» Directions: Only one stretch of the data is wanted: the line containing "- rewrite H. apply clamp_below.", the line containing "- intros Hr", and every line between them, copied exactly.

START Information supplied

Lemma classify_email_never_raises_witness :
  fst (classify_email (rt := ascii_runtime) llm_down (u "Erro no sistema") 256 0 world0)
  = Ok (mkClassification (u "Produtivo") (FFin (65 # 100))
          (u "Contém palavra-chave indicativa: 'erro'"))
  /\
  fst (classify_email (rt := ascii_runtime) (llm_says (u "sem chaves"))
         (u "Bom dia, obrigado") 256 0 world0)
  = Ok (mkClassification (u "Improdutivo") (FFin (55 # 100))
          (u "Nenhuma palavra-chave produtiva detectada")).
Proof.
  split.
  - destruct (classify_email_never_raises ascii_runtime llm_down
                (u "Erro no sistema") 256 0 world0) as (_ & H2 & _ & H4 & _).
    rewrite (H2 (ApiError 503)
               (snd (_retry_backoff_call
                       (create llm_down
                          (classify_request (rt := ascii_runtime)
                             (u "Erro no sistema") 256 0)) 3 1 world0)))
      by (vm_compute; reflexivity).
    simpl fst. apply (f_equal (@Ok classification)).
    apply (H4 [] (u "erro") (map u ["problema"; "solicit"; "atualiza"; "atualização";
                                   "status"; "não consigo"; "não funciona"; "falha";
                                   "incidente"; "reclama"; "ajuda"; "suporte"])).
    + reflexivity.
    + vm_compute. reflexivity.
    + intros k [].
  - destruct (classify_email_never_raises ascii_runtime (llm_says (u "sem chaves"))
                (u "Bom dia, obrigado") 256 0 world0) as (_ & _ & H3 & _ & H5).
    destruct (H3 (Resp (PStr (u "sem chaves")))
                (snd (_retry_backoff_call
                        (create (llm_says (u "sem chaves"))
                           (classify_request (rt := ascii_runtime)
                              (u "Bom dia, obrigado") 256 0)) 3 1 world0)))
      as (_ & Hx & _); [vm_compute; reflexivity|].
    rewrite (Hx (u "sem chaves") ValueError) by (vm_compute; reflexivity).
    simpl fst. apply (f_equal (@Ok classification)). apply H5.
    intros k Hk. vm_compute in Hk.
    repeat (destruct Hk as [Hk|Hk]; [subst k; vm_compute; reflexivity|]).
    destruct Hk.
Defined.

(** C6.  In the normalization of [classify_email], a confidence that
    [float] accepts is clamped to [0.0, 1.0]: the result lies in the
    interval, equals the value when the value lies in it, is 0.0 below
    and 1.0 above, so the string "1.5" gives 1.0; a confidence that
    [float] rejects is replaced by 0.7 for [Produtivo] and 0.6 for
    [Improdutivo]. *)
Theorem confidence_normalization (rt : Runtime) (email_text : pystr)
        (kv : list (pystr * json)) (cat : pystr) :
  normalize_category (strip (py_str (dict_get kv (u "category") (JStr [])))) = Some cat ->
  let raw := dict_get kv (u "confidence") JNull in
  exists c,
    classify_parsed email_text (JObj kv) = Ok c /\ category c = cat /\
    (forall f, py_float raw = Ok f ->
       in_unit (confidence c) /\
       (in_unit f -> feq (confidence c) f) /\
       (flt f (FFin 0) = true -> confidence c = FFin 0) /\
       (flt (FFin 1) f = true -> confidence c = FFin 1)) /\
    (forall e, py_float raw = Raise e ->
       (cat = u "Produtivo" -> confidence c = FFin (7 # 10)) /\
       (cat = u "Improdutivo" -> confidence c = FFin (6 # 10))) /\
    (raw = JStr (u "1.5") -> float_of_str (u "1.5") = Ok (FFin (15 # 10)) ->
     confidence c = FFin 1).
Proof.
  intros Hc raw. simpl. rewrite Hc. eexists. split; [reflexivity|].
  split; [reflexivity|]. simpl. fold raw. unfold normalize_confidence.
  repeat split.
  - rewrite H. apply clamp_unit.
  - rewrite H. apply clamp_inside.
  - rewrite H. apply clamp_below.
  - rewrite H. apply clamp_above.
  - intros Hp. rewrite H. subst cat. reflexivity.
  - intros Hp. rewrite H. subst cat. reflexivity.
  - intros Hr Hf. rewrite Hr. simpl. rewrite Hf. apply clamp_above. reflexivity.
Qed.

Lemma confidence_normalization_witness :
  exists c,
    classify_parsed (rt := ascii_runtime) (u "Bom dia")
      (JObj [(u "category", JStr (u "Produtivo")); (u "confidence", JStr (u "1.5"))])
    = Ok c /\ confidence c = FFin 1.
Proof.
  assert (Hc : normalize_category (rt := ascii_runtime)
                 (strip (py_str (rt := ascii_runtime) (dict_get
                    [(u "category", JStr (u "Produtivo")); (u "confidence", JStr (u "1.5"))]
                    (u "category") (JStr [])))) = Some (u "Produtivo"))
    by (vm_compute; reflexivity).
  destruct (@confidence_normalization ascii_runtime (u "Bom dia") _ _ Hc)
    as (c & E & _ & _ & _ & H).
  exists c. split; [exact E|]. apply H; vm_compute; reflexivity.
Defined.

(** ** Substrings *)

Lemma contains_of_starts p t : starts_with p t = true -> contains t p = true.
Proof. intros H. destruct t; simpl; rewrite H; reflexivity. Qed.

Lemma contains_cons x t p : contains t p = true -> contains (x :: t) p = true.
Proof. intros H. simpl. rewrite H. apply orb_true_r. Qed.

Lemma starts_with_app_contains a : forall b t,
  starts_with (a ++ b) t = true -> contains t b = true.
Proof.
  induction a as [|x a IH]; intros b t H; simpl in H.
  - apply contains_of_starts. exact H.
  - destruct t as [|y t]; [discriminate|].
    apply andb_true_iff in H. destruct H as [_ H].
    apply contains_cons. apply IH. exact H.
Qed.

Lemma contains_app_r a b : forall t,
  contains t (a ++ b) = true -> contains t b = true.
Proof.
  induction t as [|x t IH]; intros H; simpl in H.
  - rewrite orb_false_r in H. apply starts_with_app_contains with (1 := H).
  - apply orb_true_iff in H. destruct H as [H|H].
    + apply starts_with_app_contains with (1 := H).
    + apply contains_cons. apply IH. exact H.
Qed.

(** C7, at the failing input.  A category that is not canonical and
    contains "improd" also contains "prod", and the test for "prod"
    comes first: the category is normalized to [Produtivo], and the
    branch for "improd" is never taken.  On the answer
    [{"category": "improdutiva", ...}] the pipeline returns
    [Produtivo]. *)
Theorem improd_category_becomes_produtivo :
  (forall (rt : Runtime) (s : pystr),
      str_capitalize s <> u "Produtivo" ->
      str_capitalize s <> u "Improdutivo" ->
      contains (str_lower (str_capitalize s)) (u "improd") = true ->
      normalize_category s = Some (u "Produtivo"))
  /\
  fst (classify_email (rt := ascii_runtime)
         (llm_says (js "{'category': 'improdutiva', 'confidence': 0.9, 'summary': 'propaganda'}"))
         (u "Oferta imperdivel, compre ja") 256 0 world0)
  = Ok (mkClassification (u "Produtivo") (FFin (9 # 10)) (u "propaganda")).
Proof.
  split.
  - intros rt s HP HI Hc. unfold normalize_category.
    apply str_eqb_neq in HP. apply str_eqb_neq in HI.
    unfold Produtivo, Improdutivo. rewrite HP, HI. simpl.
    rewrite (contains_app_r (u "im") (u "prod") _ Hc). reflexivity.
  - vm_compute. reflexivity.
Qed.

Lemma improd_category_becomes_produtivo_witness :
  normalize_category (rt := ascii_runtime) (u "improdutiva") = Some (u "Produtivo").
Proof.
  destruct improd_category_becomes_produtivo as [H _].
  apply H; vm_compute; (discriminate || reflexivity).
Defined.

(** ** The response pipeline *)

Lemma Q01 : (0 <= 1)%Q.
Proof. unfold Qle; simpl; lia. Qed.

Section RetryCreate.
Variable llm : nat -> request -> result response.
Variable req : request.
Variable base : Q.
Hypothesis base_nonneg : (0 <= base)%Q.

(** One attempt of [create] by hand. *)
Lemma create_step w :
  create llm req w
  = (llm (ncalls w) req, mkWorld (S (ncalls w)) (trace w ++ [ECall req])).
Proof. reflexivity. Qed.

(** The retried call with a budget of three, outcome by outcome. *)
Lemma retry_create_3 w :
  let c := ncalls w in
  _retry_backoff_call (create llm req) 3 base w =
  match llm c req with
  | Ok r => (Ok r, mkWorld (S c) (trace w ++ [ECall req]))
  | Raise _ =>
      match llm (S c) req with
      | Ok r => (Ok r, mkWorld (S (S c))
                         (trace w ++ [ECall req; ESleep (base * pow2 0); ECall req]))
      | Raise _ =>
          match llm (S (S c)) req with
          | Ok r => (Ok r, mkWorld (S (S (S c)))
                             (trace w ++ [ECall req; ESleep (base * pow2 0);
                                          ECall req; ESleep (base * pow2 1);
                                          ECall req]))
          | Raise e => (Raise e, mkWorld (S (S (S c)))
                                   (trace w ++ [ECall req; ESleep (base * pow2 0);
                                                ECall req; ESleep (base * pow2 1);
                                                ECall req; ESleep (base * pow2 2)]))
          end
      end
  end.
Proof.
  intros c. unfold _retry_backoff_call. change (Z.to_nat 3) with 3%nat.
  cbn [retry_loop]. unfold try_except, bind, raise.
  rewrite create_step. fold c. destruct (llm c req); [reflexivity|].
  rewrite sleep_backoff_ok by exact base_nonneg. unfold slept; cbn [ncalls trace].
  rewrite create_step; cbn [ncalls trace]. rewrite <- !app_assoc; cbn [app].
  destruct (llm (S c) req); [reflexivity|].
  rewrite sleep_backoff_ok by exact base_nonneg. unfold slept; cbn [ncalls trace].
  rewrite create_step; cbn [ncalls trace]. rewrite <- !app_assoc; cbn [app].
  destruct (llm (S (S c)) req); [reflexivity|].
  rewrite sleep_backoff_ok by exact base_nonneg. unfold slept; cbn [ncalls trace].
  rewrite <- !app_assoc; cbn [app]. reflexivity.
Qed.

End RetryCreate.

Lemma is_improdutivo_true category :
  is_improdutivo category = true <-> category = PStr (u "Improdutivo").
Proof.
  destruct category; simpl; split; try discriminate; intros H.
  - apply str_eqb_eq in H. subst. reflexivity.
  - inversion H. apply str_eqb_refl.
Qed.

Lemma is_improdutivo_false category :
  is_improdutivo category = false <-> category <> PStr (u "Improdutivo").
Proof.
  split.
  - intros H E. apply is_improdutivo_true in E. congruence.
  - intros H. destruct (is_improdutivo category) eqn:E; [|reflexivity].
    apply is_improdutivo_true in E. contradiction.
Qed.

Lemma templates_long :
  30 <= len TEMPLATE_Improdutivo /\ 30 <= len TEMPLATE_Produtivo.
Proof. split; vm_compute; discriminate. Qed.

Lemma len_pos_nonempty (r : pystr) : 30 <= len r -> r <> [].
Proof. intros H E. subst r. vm_compute in H. apply H. reflexivity. Qed.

END Information supplied

» Answer to this problem:
  - rewrite H. apply clamp_below.
  - rewrite H. apply clamp_above.
  - intros Hp. rewrite H. subst cat. reflexivity.
  - intros Hp. rewrite H. subst cat. reflexivity.
  - intros Hr Hf. rewrite Hr. simpl. rewrite Hf. apply clamp_above. reflexivity.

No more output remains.